What this task involves:
The expected output is a verbatim reprint of the lines from the beginning of the data that follows through the line that contains "OperationDenied | InvalidSglOffset".

[Collected data entries]
-----
Inductive GenericCommandStatus :=
  | Success | InvalidCommandOpcode | InvalidFieldInCommand | CommandIdConflict
  | DataTransferError | CommandAbortedPowerLoss | InternalError | AbortRequested
  | AbortSQDeletion | AbortFailedFuse | AbortMissingFues | InvalidNamespaceFormat
  | SequenceError | InvalidSgl | InvalidSglCount | InvalidSglLength
  | InvalidMetadataSglLength | InvalidSglType | InvalidUseOfControllerMemBuf
  | InvaldPrpOffset | AtomicWriteExceeded | OperationDenied | InvalidSglOffset
  | HostIdInconsistentFormat | KeepAliveExpired | InvalidKeepAliveTimeout
  | AbortDueToPreemptAbort | SanitiizeFaild | SanitizeInProgress
  | InvalidSglBlockGranularity | NotSupportedForQueueInCMB | NamespaceWriteProtected
  | Interrupted | TransientTransportError | ProhibitedByLockdown
  | AdminCommandMediaNotReady | LbaOutOfRange | CapacityExceeded | NamespaceNotReady
  | ReservationConflict | FormatInProgress | InvalidValueSize | InvalidKeySize
  | KvKeyDoesNotExist | UnrecoveredError | KeyExists.

#[export] Instance GenericCommandStatus_eq_dec : EqDecision GenericCommandStatus.
Proof. solve_decision. Defined.

Definition GenericCommandStatus_disc (s : GenericCommandStatus) : Z :=
  match s with
  | Success => 0 | InvalidCommandOpcode => 1 | InvalidFieldInCommand => 2
  | CommandIdConflict => 3 | DataTransferError => 4 | CommandAbortedPowerLoss => 5
  | InternalError => 6 | AbortRequested => 7 | AbortSQDeletion => 8 | AbortFailedFuse => 9
  | AbortMissingFues => 10 | InvalidNamespaceFormat => 11 | SequenceError => 12
  | InvalidSgl => 13 | InvalidSglCount => 14 | InvalidSglLength => 15
  | InvalidMetadataSglLength => 16 | InvalidSglType => 17
  | InvalidUseOfControllerMemBuf => 18 | InvaldPrpOffset => 19 | AtomicWriteExceeded => 20
  | OperationDenied => 21 | InvalidSglOffset => 22 | HostIdInconsistentFormat => 24
  | KeepAliveExpired => 25 | InvalidKeepAliveTimeout => 26 | AbortDueToPreemptAbort => 27
  | SanitiizeFaild => 28 | SanitizeInProgress => 29 | InvalidSglBlockGranularity => 30
  | NotSupportedForQueueInCMB => 31 | NamespaceWriteProtected => 32 | Interrupted => 33
  | TransientTransportError => 34 | ProhibitedByLockdown => 35
  | AdminCommandMediaNotReady => 36 | LbaOutOfRange => 128 | CapacityExceeded => 129
  | NamespaceNotReady => 130 | ReservationConflict => 131 | FormatInProgress => 132
  | InvalidValueSize => 133 | InvalidKeySize => 134 | KvKeyDoesNotExist => 135
  | UnrecoveredError => 136 | KeyExists => 137
  end.

Inductive CommandStatusCode :=
  | GenericStatus (s : GenericCommandStatus)
  | UnknownGenericStatus (c : Z)
  | CommandSpecificStatus (c : Z)
  | MediaAndDataIntegrityError (c : Z)
  | PathRelatedStatus (c : Z)
  | StatusReserved (typ status : Z)
  | VendorSpecific (c : Z).

#[export] Instance CommandStatusCode_eq_dec : EqDecision CommandStatusCode.
Proof. solve_decision. Defined.

Section completion.
Context `{BF : BitField} `{U : !U8Enum GenericCommandStatus_disc}.

(** [get_bits(..).try_into().unwrap()] into a [u8] *)
Definition bits_u8 {E} (self first last : Z) : result E Z :=
  let v := get_bits self first last in if v <=? 255 then Ok v else Panic.

Definition phase (self : Z) : bool := get_bit self 0.
Definition status_code {E} (self : Z) : result E Z := bits_u8 self 1 8.
Definition status_code_type {E} (self : Z) : result E Z := bits_u8 self 9 11.
Definition common_retry_delay {E} (self : Z) : result E Z := bits_u8 self 12 13.
Definition more (self : Z) : bool := get_bit self 14.
Definition do_not_retry (self : Z) : bool := get_bit self 15.

Definition status {E} (self : CommonCompletionEntry) : result E CommandStatusCode :=
  let s := status_and_phase self in
  typ ← status_code_type s;
  code ← status_code s;
  if typ =? 0 then
    match try_from code with
    | Some st => mret (GenericStatus st)
    | None => mret (UnknownGenericStatus code)
    end
  else if typ =? 1 then mret (CommandSpecificStatus code)
  else if typ =? 2 then mret (MediaAndDataIntegrityError code)
  else if typ =? 3 then mret (PathRelatedStatus code)
  else if (4 <=? typ) && (typ <=? 6) then mret (StatusReserved typ code)
  else if typ =? 7 then mret (VendorSpecific code)
  else Panic.

Definition is_success (self : CommandStatusCode) : bool :=
  bool_decide (self = GenericStatus Success).
Definition is_err (self : CommandStatusCode) : bool := negb (is_success self).
Definition assert_success {E} (self : CommandStatusCode) : result E unit :=
  match self with GenericStatus Success => Ok tt | _ => Panic end.
End completion.

(** ** Reading back what was written *)

Section bits_lemmas.
Context `{BF : BitField}.

Lemma get_bits_bound x l h : 0 ≤ l ≤ h → 0 ≤ get_bits x l h < 2 ^ (h - l + 1).
Proof. intros Hlh. rewrite get_bits_spec by done. apply Z.mod_pos_bound. apply Z.pow_pos_nonneg; lia. Qed.
(* ===== verification/NvmeQueue.v ===== *)
(** * [wasabi-kernel/src/pci/nvme/queue.rs]: the NVMe command queue

    A queue is a pair of rings in memory that the kernel shares with the
    controller. The kernel writes commands into the submission ring and tells the
    controller its tail; the controller writes completion entries, whose phase bit
    tells the kernel which of them are new.

    The controller runs while the kernel does: before every volatile access of the
    kernel it may do anything ([env]). The pointers and frames of the rings are
    left out, a ring is the list of its slots. *)

From S2P Require Import Prelude Bits NvmePrp NvmeCommand WrappingValue.
Local Open Scope Z_scope.

Inductive PollCompletionError := IdentifierStillInUse (ident : CommandIdentifier).

(** [NVMEControllerError], without the variants that wrap errors of other modules *)
Inductive NVMEControllerError :=
  | InvalidPciDevice
  | InvalidQueueSize (queue_size : Z)
  | AdminCommandFailed (st : CommandStatusCode)
  | QueueFull
  | IOQueueLimitReached (count limit : Z)
  | AdminQueuePollCompletions (e : PollCompletionError)
  | NoNamespace.

Definition SUBMISSION_COMMAND_ENTRY_SIZE : Z := 64.
Definition COMPLETION_COMMAND_ENTRY_SIZE : Z := 16.

Record CommandQueue := mkQueue {
  queue_id : QueueIdentifier;
  submission_queue_size : Z;
  (** the tail the controller knows *)
  submission_queue_tail : Z;
  (** the last head the controller reported *)
  submission_queue_head : Z;
  submission_queue_tail_local : WrappingValue;
  completion_queue_size : Z;
  completion_queue_head : WrappingValue;
  completion_expected_phase : bool;
  completions : list CommonCompletionEntry;
  next_command_identifier : Z;
}.

(** The rings and doorbells. The last two fields are what the controller did so
    far: the commands it fetched, and the entries it posted, each with the number
    of commands it had fetched by then. *)
Record Hardware := mkHardware {
  sq : list CommonCommand;
  sq_tail_doorbell : Z;
  cq : list CommonCompletionEntry;
  cq_head_doorbell : Z;
  fetched : list CommonCommand;
  posted : list (CommonCompletionEntry * nat);
}.

(** The [clock] counts the volatile accesses. *)
Record QState := mkQState { queue : CommandQueue; hw : Hardware; clock : nat }.

(** *** Updates of the queue *)
Definition set_sq_tail (tail : Z) (q : CommandQueue) : CommandQueue :=
  mkQueue (queue_id q) (submission_queue_size q) tail (submission_queue_head q)
    (submission_queue_tail_local q) (completion_queue_size q) (completion_queue_head q)
    (completion_expected_phase q) (completions q) (next_command_identifier q).
Definition set_sq_head (head : Z) (q : CommandQueue) : CommandQueue :=
  mkQueue (queue_id q) (submission_queue_size q) (submission_queue_tail q) head
    (submission_queue_tail_local q) (completion_queue_size q) (completion_queue_head q)
    (completion_expected_phase q) (completions q) (next_command_identifier q).
Definition set_tail_local (tail : WrappingValue) (q : CommandQueue) : CommandQueue :=
  mkQueue (queue_id q) (submission_queue_size q) (submission_queue_tail q) (submission_queue_head q)
    tail (completion_queue_size q) (completion_queue_head q)
    (completion_expected_phase q) (completions q) (next_command_identifier q).
Definition set_cq_head (head : WrappingValue) (ph : bool) (q : CommandQueue) : CommandQueue :=
  mkQueue (queue_id q) (submission_queue_size q) (submission_queue_tail q) (submission_queue_head q)
    (submission_queue_tail_local q) (completion_queue_size q) head ph (completions q)
    (next_command_identifier q).
Definition set_completions (cs : list CommonCompletionEntry) (q : CommandQueue) : CommandQueue :=
  mkQueue (queue_id q) (submission_queue_size q) (submission_queue_tail q) (submission_queue_head q)
    (submission_queue_tail_local q) (completion_queue_size q) (completion_queue_head q)
    (completion_expected_phase q) cs (next_command_identifier q).
Definition set_next_identifier (n : Z) (q : CommandQueue) : CommandQueue :=
  mkQueue (queue_id q) (submission_queue_size q) (submission_queue_tail q) (submission_queue_head q)
    (submission_queue_tail_local q) (completion_queue_size q) (completion_queue_head q)
    (completion_expected_phase q) (completions q) n.

Definition on_queue (f : CommandQueue → CommandQueue) (s : QState) : QState :=
  mkQState (f (queue s)) (hw s) (clock s).
Definition on_hw (f : Hardware → Hardware) (s : QState) : QState :=
  mkQState (queue s) (f (hw s)) (clock s).

Definition write_sq (slot : nat) (c : CommonCommand) (h : Hardware) : Hardware :=
  mkHardware (<[slot:=c]> (sq h)) (sq_tail_doorbell h) (cq h) (cq_head_doorbell h) (fetched h) (posted h).
Definition write_sq_doorbell (v : Z) (h : Hardware) : Hardware :=
  mkHardware (sq h) v (cq h) (cq_head_doorbell h) (fetched h) (posted h).
Definition write_cq_doorbell (v : Z) (h : Hardware) : Hardware :=
  mkHardware (sq h) (sq_tail_doorbell h) (cq h) v (fetched h) (posted h).

(** [binary_search_by_key] of a list that is sorted by the key: the index of the
    key, or the index at which it can be inserted *)
Definition binary_search (ident : CommandIdentifier) (l : list CommonCompletionEntry) : nat + nat :=
  match position (λ c, command_ident c =? ident) l with
  | Some i => inl i
  | None => inr (length (filter (λ c, command_ident c < ident) l))
  end.

(** ** The operations *)

Section queue.
Context `{BF : BitField}.
(** What the controller does before each volatile access of the kernel *)
Context (env : nat → Hardware → Hardware).

Local Abbreviation M := (M QState).

Definition tick {E} : M E unit :=
  modify (λ s, mkQState (queue s) (env (clock s) (hw s)) (S (clock s))).

(** A volatile read of the completion ring at the head *)
Definition read_completion {E} : M E CommonCompletionEntry :=
  _ ← tick;
  s ← gets id;
  lift (expect (cq (hw s) !! Z.to_nat (wv_value (completion_queue_head (queue s))))).

Definition is_full_for_submission {E} (q : CommandQueue) : result E bool :=
  next ← WrappingValue_add u16_max (submission_queue_tail_local q) 1;
  mret (submission_queue_head q =? wv_value next).
Definition is_submissions_empty (q : CommandQueue) : bool :=
  submission_queue_head q =? wv_value (submission_queue_tail_local q).
Definition has_submissions_pending_flush (q : CommandQueue) : bool :=
  negb (submission_queue_tail q =? wv_value (submission_queue_tail_local q)).

Definition poll_single_completion : M PollCompletionError bool :=
  possible_completion ← read_completion;
  q ← gets queue;
  if negb (bool_decide (phase (status_and_phase possible_completion) = completion_expected_phase q))
  then mret false
  else
    completion ← read_completion;
    _ ← lift (assert_ (bool_decide
           (phase (status_and_phase completion) = completion_expected_phase q)));
    _ ← lift (assert_ (queue_id q =? submission_queue_ident completion));
    _ ← modify (on_queue (set_sq_head (c_submission_queue_head completion)));
    match binary_search (command_ident completion) (completions q) with
    | inl _ => lift (Err (IdentifierStillInUse (command_ident completion)))
    | inr insert_at =>
        head ← lift (WrappingValue_add u16_max (completion_queue_head q) 1);
        _ ← modify (on_queue (set_cq_head head
               (if wv_value head =? 0 then negb (completion_expected_phase q)
                else completion_expected_phase q)));
        cs ← lift (vec_insert insert_at completion (completions q));
        _ ← modify (on_queue (set_completions cs));
        mret true
    end.

Record PollCompletionsResult := mkPollResult {
  some_new_entries : bool;
  error_on_any_entry : option PollCompletionError;
}.

Fixpoint poll_loop {E} (fuel : nat) (any_found : bool) : M E PollCompletionsResult :=
  match fuel with
  | O => lift Hang
  | S fuel =>
      r ← try poll_single_completion;
      match r with
      | inl true => poll_loop fuel true
      | inl false => mret (mkPollResult any_found None)
      | inr reason => mret (mkPollResult any_found (Some reason))
      end
  end.

Definition poll_completions {E} (fuel : nat) : M E PollCompletionsResult :=
  r ← poll_loop fuel false;
  q ← gets queue;
  _ ← (if some_new_entries r then
         _ ← tick;
         modify (on_hw (write_cq_doorbell (wv_value (completion_queue_head q))))
       else mret tt);
  mret r.

Definition make_room (fuel : nat) : M NVMEControllerError unit :=
  q ← gets queue;
  full ← lift (is_full_for_submission q);
  if full : bool then
    r ← poll_completions fuel;
    if negb (some_new_entries r) then lift (Err QueueFull)
    else
      q ← gets queue;
      full ← lift (is_full_for_submission q);
      if full : bool then lift (Err QueueFull) else mret tt
  else mret tt.

Definition submit (fuel : nat) (command : CommonCommand) : M NVMEControllerError CommandIdentifier :=
  _ ← make_room fuel;
  q ← gets queue;
  let identifier := next_command_identifier q in
  _ ← modify (on_queue (set_next_identifier ((identifier + 1) mod (u16_max + 1))));
  d ← lift (CDW0_set_command_identifier (dword0 command) identifier);
  let command := set_dword0 d command in
  let entry_slot_index := wv_value (submission_queue_tail_local q) in
  tail ← lift (WrappingValue_add u16_max (submission_queue_tail_local q) 1);
  _ ← modify (on_queue (set_tail_local tail));
  _ ← tick;
  _ ← modify (on_hw (write_sq (Z.to_nat entry_slot_index) command));
  mret identifier.

Definition cancel_submissions {E} : M E unit :=
  modify (on_queue (λ q,
    set_tail_local (WrappingValue_new (submission_queue_tail q) (submission_queue_size q)) q)).

Definition flush {E} : M E unit :=
  q ← gets queue;
  if negb (has_submissions_pending_flush q) then mret tt
  else
    _ ← tick;
    _ ← modify (on_hw (write_sq_doorbell (wv_value (submission_queue_tail_local q))));
    modify (on_queue (set_sq_tail (wv_value (submission_queue_tail_local q)))).

Definition drain_completions {E} : M E (list CommonCompletionEntry) :=
  q ← gets queue;
  _ ← modify (on_queue (set_completions []));
  mret (completions q).

Fixpoint clear_completions {E} (rounds fuel : nat) : M E unit :=
  match rounds with
  | O => lift Hang
  | S rounds =>
      _ ← drain_completions;
      r ← poll_completions fuel;
      _ ← lift (assert_ (match error_on_any_entry r with None => true | Some _ => false end));
      if some_new_entries r then clear_completions rounds fuel else mret tt
  end.

(** In the loops that wait, [rounds] bounds the rounds and [fuel] the loop of each
    [poll_completions]. *)

(** The closure [get_if_exists] *)
Definition get_if_exists {E} (ident : CommandIdentifier) : M E (option CommonCompletionEntry) :=
  q ← gets queue;
  match binary_search ident (completions q) with
  | inl index =>
      '(entry, cs) ← lift (vec_remove index (completions q));
      _ ← modify (on_queue (set_completions cs));
      mret (Some entry)
  | inr _ => mret None
  end.

Fixpoint wait_loop (rounds fuel : nat) (ident : CommandIdentifier)
    : M PollCompletionError CommonCompletionEntry :=
  match rounds with
  | O => lift Hang
  | S rounds =>
      r ← poll_completions fuel;
      if some_new_entries r then
        o ← get_if_exists ident;
        match o with
        | Some entry => mret entry
        | None => wait_loop rounds fuel ident
        end
      else
        match error_on_any_entry r with
        | Some err => lift (Err err)
        | None => wait_loop rounds fuel ident
        end
  end.

Definition wait_for (rounds fuel : nat) (ident : CommandIdentifier)
    : M PollCompletionError CommonCompletionEntry :=
  o ← get_if_exists ident;
  match o with
  | Some entry => mret entry
  | None => wait_loop rounds fuel ident
  end.

Fixpoint submit_all (fuel : nat) (commands : list CommonCommand)
    : M NVMEControllerError (list CommandIdentifier) :=
  match commands with
  | [] => mret []
  | command :: commands =>
      ident ← submit fuel command;
      idents ← submit_all fuel commands;
      mret (ident :: idents)
  end.

(** The entries that were completed before an error are part of the error. *)
Fixpoint wait_for_all (rounds fuel : nat) (idents : list CommandIdentifier)
    (completed : list CommonCompletionEntry)
    : M (list CommonCompletionEntry * PollCompletionError) (list CommonCompletionEntry) :=
  match idents with
  | [] => mret completed
  | ident :: idents =>
      r ← try (wait_for rounds fuel ident);
      match r with
      | inl entry => wait_for_all rounds fuel idents (completed ++ [entry])
      | inr err => lift (Err (completed, err))
      end
  end.
End queue.

(** ** Allocation *)

Definition allocated_queue (queue_id sub_size comp_size : Z) : CommandQueue :=
  mkQueue queue_id sub_size 0 0 (WrappingValue_zero sub_size) comp_size
    (WrappingValue_zero comp_size) true [] 0.

(** [get_doorbells]: the offsets of the doorbells of a queue from the first one *)
Definition get_doorbells {E} (stride queue_index : Z) : result E (Z * Z) :=
  _ ← assert_ (4 <=? stride);
  let submission := queue_index * stride * 2 in
  mret (submission, submission + stride).

(** [CommandQueue::allocate]; [map_rings] stands for the allocation and the mapping of the
    two pages, [invalid] for the error of the caller. *)
Definition CommandQueue_allocate {S E A} (invalid : NVMEControllerError → E) (map_rings : M S E A)
    (queue_id sub_size comp_size stride : Z) : M S E (CommandQueue * A) :=
  if sub_size <? 2 then lift (Err (invalid (InvalidQueueSize sub_size)))
  else if comp_size <? 2 then lift (Err (invalid (InvalidQueueSize comp_size)))
  else
    _ ← lift (get_doorbells stride queue_id);
    if sub_size * SUBMISSION_COMMAND_ENTRY_SIZE >? PAGE_SIZE
    then lift (Err (invalid (InvalidQueueSize sub_size)))
    else if comp_size * COMPLETION_COMMAND_ENTRY_SIZE >? PAGE_SIZE
    then lift (Err (invalid (InvalidQueueSize comp_size)))
    else
      rings ← map_rings;
      mret (allocated_queue queue_id sub_size comp_size, rings).

(** Two pages of zeros *)
Definition zero_hardware (sub_size comp_size : nat) : Hardware :=
  mkHardware (replicate sub_size CommonCommand_default) 0
    (replicate comp_size zero_completion) 0 [] [].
-----
Output of the exercise:
Inductive GenericCommandStatus :=
  | Success | InvalidCommandOpcode | InvalidFieldInCommand | CommandIdConflict
  | DataTransferError | CommandAbortedPowerLoss | InternalError | AbortRequested
  | AbortSQDeletion | AbortFailedFuse | AbortMissingFues | InvalidNamespaceFormat
  | SequenceError | InvalidSgl | InvalidSglCount | InvalidSglLength
  | InvalidMetadataSglLength | InvalidSglType | InvalidUseOfControllerMemBuf
  | InvaldPrpOffset | AtomicWriteExceeded | OperationDenied | InvalidSglOffset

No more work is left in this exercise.